Just Egg Vietnamese omelette test cooked on a plate

JustEgg Cooking Test

I found that cooking the JustEgg is very reminiscent to how I remember cooking eggs. It’s easy to work with, firms up quickly but is manageable enough that if you want it to set in a certain shape, you can break it up to be the texture or size you want (think fluffy scramble!).

The thing that is unique about JustEgg that sets it apart from the Nabati Plant Eggz and the Simply Eggless liquids is that the JustEgg sets up so nicely and fluffs up in a way that is so…well… just eggy. It has a certain bounce and springiness to the bite once cooked that I really enjoy.

It’s not quite chewy, but enough resistance to a bite to be reminiscent of a well-done egg scramble, which I always preferred over the softer/creamier scrambles.

Seven pieces of Vietnamese vegan omelette in a star on a green plate
Vegan Vietnamese Omelette – Trứng Chiên Chay

For the Vietnamese omelette, I found the JustEgg cooked up the most successfully: holding the shape well, didn’t take too long to step up, stuck to itself easily to make a roll, browned nicely to have a great texture and was the perfect foil to the seasonings.

And as I mentioned before, it has the ideal bounciness in the final product that I really enjoy. I’ve made regular, cheese-stuffed omelettes with the JustEgg mixture for Eddie before and he really enjoyed the texture as well (although it’s not quite as creamy as the slightly undercooked Nabati Plant Eggz). I’ll be purchasing the JustEgg again for sure.

Which is the Best Vegan Egg Alternative?

Of the three, it’s pretty clear that the JustEgg is the favourite for me and Eddie. Texture and overall ease-of-use of the product means it is the most egg-like when compared to the Nabati Plant Eggz and the Simply Eggless. It is however, also the most expensive per cup.

Final Thoughts

I would reserve JustEgg for convenience, comfort or splurge meals when I’m really craving an eggy texture. Otherwise for protein or a healthier breakfast, I’ll probably still stick with a tofu scramble.

I also really wish that the JustEgg came in bigger bottles!

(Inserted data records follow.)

(* ===== verification/Logging.v ===== *)
(** * The logger calls of the program

    Every module logs through [logging.getLogger(__name__)]; nothing the
    program computes depends on what it logs.  This file gives the
    functions with their logger calls, in a writer monad: [logged A] is
    a value with the records logged while computing it, in order, and
    [wres A] is a [result] with its log.

    - [load_and_preprocess_data_logged] (data_processing.py lines 14-74):
      the detected encoding (line 17), the columns and shape of the raw
      frame (lines 30-31), the processed shape, categories and types
      (lines 66-68), and on any exception the error (line 73) before it
      is raised again;
    - [train_prophet_model_logged] (model.py lines 8-43): with no row of
      the alcohol total, an error and the near-miss categories (those
      whose name contains [alkohol] in any case) and the available types
      (lines 16-21); otherwise the number of rows (line 23); every
      exception again at line 42;
    - [predict_accident_logged] (model.py lines 45-53): the error of a
      failed prediction (line 52);
    - [predict_request_logged] (app.py lines 51-74): the handler, whose
      only logger call is the [API error] of line 73, with the records
      of [predict_accident];
    - [initialize_model_logged] and [before_request_logged] (app.py
      lines 16-37): the loading and training messages, the failure of
      line 25 and the critical error of line 36;
    - [generate_visualization_log] (visualization.py lines 29-31).

    The logged records keep the level and the values each message
    formats; the message texts are not kept. *)

From Stdlib Require Import String.
From Stdlib Require Import List ZArith Lia Bool QArith.
From S2P Require Import Prelude PyStr Codec Numeric Csv Cleaning Encoding Pyplot Visualization.
From S2P Require Import Training App Service.
Import ListNotations.
Open Scope Z_scope.

(** ** Records *)
Inductive level := INFO | ERROR.

Inductive message :=
(* data_processing.py *)
| DetectedEncoding (enc : option charset)        (* line 17 *)
| OriginalColumns (cols : list pystr)            (* line 30 *)
| OriginalShape (rows cols : nat)                (* line 31 *)
| ProcessedShape (rows cols : nat)               (* line 66 *)
| UniqueCategories (cats : list pystr)           (* line 67 *)
| UniqueTypes (types : list pystr)               (* line 68 *)
| ErrorLoadingData (e : exc)                     (* line 73 *)
(* model.py *)
| NoDataFound                                    (* line 17 *)
| SimilarCategories (cats : list pystr)          (* line 19 *)
| AvailableTypes (types : list pystr)            (* line 20 *)
| FoundRecords (n : nat)                         (* line 23 *)
| ErrorTraining (e : exc)                        (* line 42 *)
| PredictionError (e : exc)                      (* line 52 *)
(* visualization.py *)
| ErrorGeneratingViz (e : exc)                   (* line 30 *)
(* app.py *)
| LoadingCsv                                     (* line 19 *)
| DataLoaded (n : nat)                           (* line 21 *)
| ModelTrained                                   (* line 23 *)
| InitFailed (e : exc)                           (* line 25 *)
| CriticalInit (e : exc)                         (* line 36 *)
| ApiError (e : exc).                            (* line 73 *)

Definition record := (level * message)%type.

(** ** The writer monad *)
Record logged (A : Type) := Logged { val : A; trace : list record }.
Arguments Logged {A}.
Arguments val {A}.
Arguments trace {A}.

Definition wres (A : Type) : Type := logged (result A).

Definition wret {A} (a : A) : wres A := Logged (Ok a) [].

(** A computation that logs nothing and may raise. *)
Definition wlift {A} (r : result A) : wres A := Logged r [].

(** A computation that cannot raise, with its log. *)
Definition wtrace {A} (c : logged A) : wres A := Logged (Ok (val c)) (trace c).

(** [logger.info(...)] or [logger.error(...)] *)
Definition wlog (lv : level) (m : message) : wres unit := Logged (Ok tt) [(lv, m)].

Definition wbind {A B} (c : wres A) (k : A -> wres B) : wres B :=
  match val c with
  | Ok a => let d := k a in Logged (val d) (trace c ++ trace d)
  | Err e => Logged (Err e) (trace c)
  end.

(** [except Exception as e: logger.error(... e ...); raise] *)
Definition wreraise {A} (mk : exc -> message) (c : wres A) : wres A :=
  match val c with
  | Ok _ => c
  | Err e => Logged (Err e) (trace c ++ [(ERROR, mk e)])
  end.

Declare Scope log_scope.
Delimit Scope log_scope with log.
Notation "'do' x <- c ; k" := (wbind c (fun x => k))
  (at level 60, x name, c at next level, right associativity) : log_scope.
Local Open Scope log_scope.

(** Whether a log holds a record of level [ERROR]. *)
Definition has_error (t : list record) : bool :=
  existsb (fun r => match fst r with ERROR => true | INFO => false end) t.

(** ** [str.contains('alkohol', case=False)] (model.py line 18) *)
Definition alkohol : pystr := ustr "alkohol".

Section Search.
Context `{UnicodeDB}.

(** [re.search(p, s, re.IGNORECASE)] for a literal [p]. *)
Fixpoint ci_search (p s : pystr) : bool :=
  ci_prefix p s || match s with
                   | _ :: s' => ci_search p s'
                   | [] => false
                   end.

Definition mentions_alkohol (r : clean) : bool := ci_search alkohol (c_monatszahl r).

End Search.

(** ** The logged functions *)
Section Logged.
Context {C : Chardet} {U : UnicodeDB} {D : DateLib} {F : Forecaster}.

(** data_processing.py lines 14-74. *)
Definition load_and_preprocess_data_logged (bs : list Z) : wres (list clean) :=
  wreraise ErrorLoadingData (
    let encoding := detect_encoding bs in
    do _ <- wlog INFO (DetectedEncoding encoding) ;
    do text <- wlift (decode_with encoding bs) ;
    do rows <- wlift (csv_read text) ;
    match map (map strip) rows with
    | [] => wlift (Err IndexError)
    | headers :: data =>
        do _ <- wlift (frame_check headers data) ;
        do _ <- wlog INFO (OriginalColumns headers) ;
        do _ <- wlog INFO (OriginalShape (length data) (length headers)) ;
        do df <- wlift (select_columns headers data) ;
        do df <- wlift (clean_frame df) ;
        do _ <- wlog INFO (ProcessedShape (length df) (length original_cols)) ;
        do _ <- wlog INFO (UniqueCategories (unique (map c_monatszahl df))) ;
        do _ <- wlog INFO (UniqueTypes (unique (map c_auspraegung df))) ;
        wret df
    end).

(** model.py lines 8-43. *)
Definition train_prophet_model_logged (df : list clean) : wres fmodel :=
  wreraise ErrorTraining (
    match filter keep_training_row df with
    | [] =>
        do _ <- wlog ERROR NoDataFound ;
        let similar_categories := filter mentions_alkohol df in
        do _ <- wlog INFO (SimilarCategories (unique (map c_monatszahl similar_categories))) ;
        do _ <- wlog INFO (AvailableTypes (unique (map c_auspraegung df))) ;
        wlift (Err ValueError)
    | alcohol_df =>
        do _ <- wlog INFO (FoundRecords (length alcohol_df)) ;
        do pts <- wlift (map_res to_point alcohol_df) ;
        wlift (fit model_config (sort_by_date pts))
    end).

(** model.py lines 45-53. *)
Definition predict_accident_logged (m : fmodel) (year month : Z) : logged (option Z) :=
  match predict_try m year month with
  | Ok n => Logged (Some n) []
  | Err e => Logged None [(ERROR, PredictionError e)]
  end.

(** app.py lines 51-71. *)
Definition predict_body_logged (m : fmodel) (b : body) : wres response :=
  do data <- wlift (get_json b) ;
  if negb (py_truthy data) then wret (err_resp 400 "No data provided") else
  do year <- wlift (json_get data key_year) ;
  do month <- wlift (json_get data key_month) ;
  if is_none year || is_none month then wret (err_resp 400 "Missing year or month") else
  match int_fields year month with
  | Err TypeError | Err ValueError => wret (err_resp 400 "Year and month must be integers")
  | Err e => wlift (Err e)
  | Ok (y, mo) =>
      do prediction <- wtrace (predict_accident_logged m y mo) ;
      match prediction with
      | None => wret (err_resp 500 "Prediction failed")
      | Some n => wret (ok_resp n)
      end
  end.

Having larger quantities in a single bottle would reduce the amount of plastic used per cup of liquid. I know a lot of liquid egg products come in paper/milk cartons, and I think those would be more efficient for transportation and overall waste!

I didn’t include the Follow Your Heart Vegan Egg mixture in this review since it’s a powdered product that you have to blend and then cook. But I have an old review (from 2016!!) of when we first tried it. I still stand by our verdict from the video, and between the JustEgg and the Follow Your Heart egg, I’d probably choose the JustEgg (because it’s fewer dishes… lol)

What do you think? Have you tried these vegan egg products? Did you have a similar experience?